Gods and spirits are real, as they always have been (belief + the Spirit Of Man leads to the birth of Gods, which although fading with time never die off entirely as long as anyone remembers them) but they prefer to act from behind the scenes rather than visibly interfering in human affairs (for one thing, that might lead to getting their butts whipped by superheroes).

Earth has diplomatic contacts with over two dozen alien races (and as many more have contacts with individual governments or even private individuals, often in secrecy) and wondrous new technology is everywhere, if somewhat unevenly distributed. On the moon, the Justice League strives to protect humanity from menaces both local and alien (and incidentally runs one of the world's largest centers of technological research).

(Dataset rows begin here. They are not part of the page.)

(* ===== verification/Enclave.v ===== *)
(** * Enclave management ([sm/src/enclave.c], [sm/src/platform/generic/platform.c], parts of [sm/src/sm.c])

    The SBI functions on enclaves: creation, destruction, the four context
    switches, attestation and sealing keys.  Each call runs to its end on one
    hart; [regs] is the trap frame the call was made with. *)

From S2P Require Import Prelude Mem SmDefs Pmp Sha3 Hkdf Thread Mprv Machine Attest.
From Stdlib Require Import ZArith Lia.
From stdpp Require Import base tactics list list_numbers numbers.
Local Open Scope Z_scope.

(** ** What the model leaves open *)

(** The signature algorithm: [ed25519_sign(message, public key, private key)]. *)
Class Signer : Type := { ed25519_sign : list Z -> list Z -> list Z -> list Z }.

(** Address translation and protection for an access of the calling context:
    the physical address of a byte, or a fault. *)
Class Mmu : Type := { translate : machine -> Z -> bool -> Z -> option Z }.

(** One byte read or written with the rights of the caller on hart [h]. *)
Definition mprv_ld `{Mmu} (h : Z) (m : machine) (va : Z) : option Z :=
  pa ← translate m h false va; Some (mem m pa).
Definition mprv_st `{Mmu} (h : Z) (m : machine) (va b : Z) : option machine :=
  pa ← translate m h true va; Some (set_mem (fun a => if a =? pa then b else mem m a) m).

(** ** platform/generic/platform.c: hooks that do nothing *)

Definition platform_init_global_once : M machine Z := ret SBI_ERR_SM_ENCLAVE_SUCCESS.
Definition platform_init_global : M machine Z := ret SBI_ERR_SM_ENCLAVE_SUCCESS.
Definition platform_init_enclave (eid : Z) : M machine unit := ret tt.
Definition platform_destroy_enclave (eid : Z) : M machine unit := ret tt.
Definition platform_create_enclave (eid : Z) : M machine Z := ret SBI_ERR_SM_ENCLAVE_SUCCESS.
Definition platform_switch_to_enclave (eid : Z) : M machine unit := ret tt.
Definition platform_switch_from_enclave (eid : Z) : M machine unit := ret tt.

The Justice League is headed by the most powerful hero on earth, the Last Son of Krypton, Superman. Active since 1938, at nearly 100 he is only slightly touched by age, a few wrinkles around the eyes, a touch of grey at the temples. His wife, Lois, only 5 years younger, still looks pretty good, although an embarrassingly high percentage of her now consists of synthetics, cloned organs, and cybernetics, including built-in force-field generators and other super-kidnapper bafflers. Ambassador to the stars, savior of multiple planets on one occasion or other, Superman is known halfway across the galaxy.

Less well known is the Mystic Council, headed by the mighty Spectre and Doctor Fate: they meet in an ancient temple in the Himalayas, hidden by magic from prying eyes. They handle supernatural menaces: which however does overlap on occasion with the brief of the Justice League, for some evil gods and ghosts and demons and bump-in-the-night critters do come from space, and some alien races use magic as much as technology - or wield weird forces that cannot be precisely be classified even by the mightiest of terrestrials.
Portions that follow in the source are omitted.